▶ [Goal of the exercise]
From the line with "(fst (coordinates (markerFeature" to the line with "by rewrite bool_decide_eq_false_2.", retype every line exactly, including those two, and leave out the rest of the data below.
──────── The data ────────
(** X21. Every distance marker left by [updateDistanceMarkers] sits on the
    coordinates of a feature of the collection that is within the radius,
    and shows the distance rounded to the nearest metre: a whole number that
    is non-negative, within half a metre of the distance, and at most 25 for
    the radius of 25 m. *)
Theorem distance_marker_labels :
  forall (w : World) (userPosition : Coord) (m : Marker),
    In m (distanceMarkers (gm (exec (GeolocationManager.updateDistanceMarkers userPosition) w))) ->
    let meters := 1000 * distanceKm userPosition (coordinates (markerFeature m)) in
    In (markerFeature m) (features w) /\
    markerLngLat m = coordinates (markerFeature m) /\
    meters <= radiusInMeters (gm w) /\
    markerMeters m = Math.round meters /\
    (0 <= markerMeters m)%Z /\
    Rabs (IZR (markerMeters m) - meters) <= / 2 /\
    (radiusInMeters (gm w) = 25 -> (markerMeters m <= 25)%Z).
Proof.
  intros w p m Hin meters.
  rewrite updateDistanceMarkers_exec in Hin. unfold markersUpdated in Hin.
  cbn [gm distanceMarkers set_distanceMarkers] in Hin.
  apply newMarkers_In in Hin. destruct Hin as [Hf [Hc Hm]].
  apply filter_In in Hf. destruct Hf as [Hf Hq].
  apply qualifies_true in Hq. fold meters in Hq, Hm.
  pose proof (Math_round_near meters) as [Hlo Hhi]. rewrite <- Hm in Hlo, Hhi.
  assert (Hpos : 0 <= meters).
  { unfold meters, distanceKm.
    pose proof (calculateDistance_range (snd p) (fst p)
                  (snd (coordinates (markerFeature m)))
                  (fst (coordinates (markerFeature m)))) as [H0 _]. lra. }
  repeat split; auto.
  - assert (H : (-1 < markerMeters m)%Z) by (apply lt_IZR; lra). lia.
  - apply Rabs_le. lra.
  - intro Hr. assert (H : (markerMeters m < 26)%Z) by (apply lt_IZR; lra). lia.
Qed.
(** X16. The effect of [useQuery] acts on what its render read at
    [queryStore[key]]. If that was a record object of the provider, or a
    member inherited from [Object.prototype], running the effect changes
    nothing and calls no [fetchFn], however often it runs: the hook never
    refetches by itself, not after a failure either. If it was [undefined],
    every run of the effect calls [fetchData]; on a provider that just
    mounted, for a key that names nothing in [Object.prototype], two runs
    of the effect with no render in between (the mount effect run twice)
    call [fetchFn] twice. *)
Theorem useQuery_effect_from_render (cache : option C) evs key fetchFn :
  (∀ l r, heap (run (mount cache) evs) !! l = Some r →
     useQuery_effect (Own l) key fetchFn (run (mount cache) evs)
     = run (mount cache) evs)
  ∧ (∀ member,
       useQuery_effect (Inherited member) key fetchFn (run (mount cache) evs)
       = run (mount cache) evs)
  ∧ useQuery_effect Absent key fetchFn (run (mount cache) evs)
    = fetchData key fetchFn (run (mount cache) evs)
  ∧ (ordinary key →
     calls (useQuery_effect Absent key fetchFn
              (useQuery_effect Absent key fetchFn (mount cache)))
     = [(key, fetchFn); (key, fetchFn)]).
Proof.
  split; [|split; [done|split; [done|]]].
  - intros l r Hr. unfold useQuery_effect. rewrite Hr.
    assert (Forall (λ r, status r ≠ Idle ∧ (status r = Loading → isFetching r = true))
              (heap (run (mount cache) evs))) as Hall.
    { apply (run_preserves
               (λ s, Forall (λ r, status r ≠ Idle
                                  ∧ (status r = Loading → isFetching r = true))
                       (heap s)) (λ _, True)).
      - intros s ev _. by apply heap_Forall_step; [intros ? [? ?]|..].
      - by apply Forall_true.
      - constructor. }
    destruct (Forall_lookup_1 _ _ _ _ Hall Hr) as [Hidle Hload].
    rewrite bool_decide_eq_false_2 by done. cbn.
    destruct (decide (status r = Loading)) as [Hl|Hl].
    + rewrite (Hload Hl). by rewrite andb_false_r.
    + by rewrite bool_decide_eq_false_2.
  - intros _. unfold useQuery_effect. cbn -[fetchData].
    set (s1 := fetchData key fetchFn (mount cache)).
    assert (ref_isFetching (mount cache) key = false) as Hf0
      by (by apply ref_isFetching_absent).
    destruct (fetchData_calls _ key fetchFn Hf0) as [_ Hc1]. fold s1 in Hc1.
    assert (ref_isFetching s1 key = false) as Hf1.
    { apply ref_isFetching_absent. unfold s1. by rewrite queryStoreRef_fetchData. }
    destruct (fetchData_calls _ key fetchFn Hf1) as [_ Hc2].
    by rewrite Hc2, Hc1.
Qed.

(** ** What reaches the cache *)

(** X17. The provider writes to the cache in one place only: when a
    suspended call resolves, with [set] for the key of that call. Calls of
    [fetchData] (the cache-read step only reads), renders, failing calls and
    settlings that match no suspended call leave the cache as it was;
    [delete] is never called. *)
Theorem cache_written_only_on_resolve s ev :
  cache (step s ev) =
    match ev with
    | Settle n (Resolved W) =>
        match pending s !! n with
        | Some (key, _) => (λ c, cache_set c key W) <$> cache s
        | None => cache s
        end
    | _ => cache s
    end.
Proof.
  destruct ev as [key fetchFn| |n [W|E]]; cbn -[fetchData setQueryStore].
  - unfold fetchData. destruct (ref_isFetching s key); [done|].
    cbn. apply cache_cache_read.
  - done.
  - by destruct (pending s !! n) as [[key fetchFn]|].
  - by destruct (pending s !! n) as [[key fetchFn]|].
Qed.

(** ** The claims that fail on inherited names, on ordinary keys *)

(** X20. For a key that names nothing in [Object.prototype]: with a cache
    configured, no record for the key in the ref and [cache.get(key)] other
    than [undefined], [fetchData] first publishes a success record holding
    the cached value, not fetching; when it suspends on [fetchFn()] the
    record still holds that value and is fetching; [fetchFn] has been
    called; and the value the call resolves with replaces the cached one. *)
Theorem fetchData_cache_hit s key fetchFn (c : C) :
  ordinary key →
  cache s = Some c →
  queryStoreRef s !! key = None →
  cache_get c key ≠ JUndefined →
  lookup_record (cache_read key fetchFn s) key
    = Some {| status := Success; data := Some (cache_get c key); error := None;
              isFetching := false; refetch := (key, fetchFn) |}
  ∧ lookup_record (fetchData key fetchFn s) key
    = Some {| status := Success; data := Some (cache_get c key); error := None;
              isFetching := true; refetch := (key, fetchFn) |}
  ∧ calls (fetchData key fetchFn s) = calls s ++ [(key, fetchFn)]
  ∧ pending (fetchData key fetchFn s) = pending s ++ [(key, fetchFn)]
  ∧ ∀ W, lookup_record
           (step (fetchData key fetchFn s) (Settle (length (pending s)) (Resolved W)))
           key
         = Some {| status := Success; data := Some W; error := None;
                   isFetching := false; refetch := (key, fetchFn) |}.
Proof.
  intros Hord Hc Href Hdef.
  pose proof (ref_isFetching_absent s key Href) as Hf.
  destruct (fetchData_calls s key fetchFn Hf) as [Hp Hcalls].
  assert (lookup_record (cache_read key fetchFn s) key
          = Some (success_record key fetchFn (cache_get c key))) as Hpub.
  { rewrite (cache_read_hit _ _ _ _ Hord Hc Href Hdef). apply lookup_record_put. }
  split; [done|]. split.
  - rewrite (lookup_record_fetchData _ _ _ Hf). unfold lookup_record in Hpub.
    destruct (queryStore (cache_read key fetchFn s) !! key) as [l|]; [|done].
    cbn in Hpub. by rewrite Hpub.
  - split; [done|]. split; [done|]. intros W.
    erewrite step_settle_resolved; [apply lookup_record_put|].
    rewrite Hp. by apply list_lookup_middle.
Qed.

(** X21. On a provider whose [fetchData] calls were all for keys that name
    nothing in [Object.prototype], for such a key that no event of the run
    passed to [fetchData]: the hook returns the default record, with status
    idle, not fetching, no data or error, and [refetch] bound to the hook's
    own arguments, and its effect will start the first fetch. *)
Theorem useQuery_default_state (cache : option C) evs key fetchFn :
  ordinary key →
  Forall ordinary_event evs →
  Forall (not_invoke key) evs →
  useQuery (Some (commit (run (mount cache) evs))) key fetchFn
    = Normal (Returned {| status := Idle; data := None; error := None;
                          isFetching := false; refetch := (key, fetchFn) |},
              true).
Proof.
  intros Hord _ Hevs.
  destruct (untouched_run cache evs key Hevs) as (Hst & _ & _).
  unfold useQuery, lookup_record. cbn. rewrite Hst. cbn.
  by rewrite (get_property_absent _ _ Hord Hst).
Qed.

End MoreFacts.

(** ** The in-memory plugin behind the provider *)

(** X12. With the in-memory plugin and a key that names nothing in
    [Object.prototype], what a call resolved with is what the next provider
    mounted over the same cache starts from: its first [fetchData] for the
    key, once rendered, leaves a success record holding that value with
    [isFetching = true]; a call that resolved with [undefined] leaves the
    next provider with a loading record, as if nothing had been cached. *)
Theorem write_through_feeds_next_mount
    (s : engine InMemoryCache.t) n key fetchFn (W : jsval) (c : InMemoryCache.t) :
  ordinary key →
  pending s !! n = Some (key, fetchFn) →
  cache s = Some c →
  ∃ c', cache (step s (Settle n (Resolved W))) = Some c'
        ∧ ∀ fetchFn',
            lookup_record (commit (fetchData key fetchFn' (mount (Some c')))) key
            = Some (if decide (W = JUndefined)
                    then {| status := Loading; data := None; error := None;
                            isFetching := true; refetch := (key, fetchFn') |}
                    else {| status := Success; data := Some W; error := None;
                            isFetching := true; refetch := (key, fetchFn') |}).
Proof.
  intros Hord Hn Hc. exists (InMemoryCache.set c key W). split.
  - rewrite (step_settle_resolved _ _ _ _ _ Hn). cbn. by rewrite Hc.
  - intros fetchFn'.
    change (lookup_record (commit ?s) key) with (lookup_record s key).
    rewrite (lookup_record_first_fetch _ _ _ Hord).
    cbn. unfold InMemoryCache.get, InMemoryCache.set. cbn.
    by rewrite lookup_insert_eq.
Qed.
────────
▶ [Exercise output]
                  (fst (coordinates (markerFeature m)))) as [H0 _]. lra. }
  repeat split; auto.
  - assert (H : (-1 < markerMeters m)%Z) by (apply lt_IZR; lra). lia.
  - apply Rabs_le. lra.
  - intro Hr. assert (H : (markerMeters m < 26)%Z) by (apply lt_IZR; lra). lia.
Qed.
(** X16. The effect of [useQuery] acts on what its render read at
    [queryStore[key]]. If that was a record object of the provider, or a
    member inherited from [Object.prototype], running the effect changes
    nothing and calls no [fetchFn], however often it runs: the hook never
    refetches by itself, not after a failure either. If it was [undefined],
    every run of the effect calls [fetchData]; on a provider that just
    mounted, for a key that names nothing in [Object.prototype], two runs
    of the effect with no render in between (the mount effect run twice)
    call [fetchFn] twice. *)
Theorem useQuery_effect_from_render (cache : option C) evs key fetchFn :
  (∀ l r, heap (run (mount cache) evs) !! l = Some r →
     useQuery_effect (Own l) key fetchFn (run (mount cache) evs)
     = run (mount cache) evs)
  ∧ (∀ member,
       useQuery_effect (Inherited member) key fetchFn (run (mount cache) evs)
       = run (mount cache) evs)
  ∧ useQuery_effect Absent key fetchFn (run (mount cache) evs)
    = fetchData key fetchFn (run (mount cache) evs)
  ∧ (ordinary key →
     calls (useQuery_effect Absent key fetchFn
              (useQuery_effect Absent key fetchFn (mount cache)))
     = [(key, fetchFn); (key, fetchFn)]).
Proof.
  split; [|split; [done|split; [done|]]].
  - intros l r Hr. unfold useQuery_effect. rewrite Hr.
    assert (Forall (λ r, status r ≠ Idle ∧ (status r = Loading → isFetching r = true))
              (heap (run (mount cache) evs))) as Hall.
    { apply (run_preserves
               (λ s, Forall (λ r, status r ≠ Idle
                                  ∧ (status r = Loading → isFetching r = true))
                       (heap s)) (λ _, True)).
      - intros s ev _. by apply heap_Forall_step; [intros ? [? ?]|..].
      - by apply Forall_true.
      - constructor. }
    destruct (Forall_lookup_1 _ _ _ _ Hall Hr) as [Hidle Hload].
    rewrite bool_decide_eq_false_2 by done. cbn.
    destruct (decide (status r = Loading)) as [Hl|Hl].
    + rewrite (Hload Hl). by rewrite andb_false_r.
    + by rewrite bool_decide_eq_false_2.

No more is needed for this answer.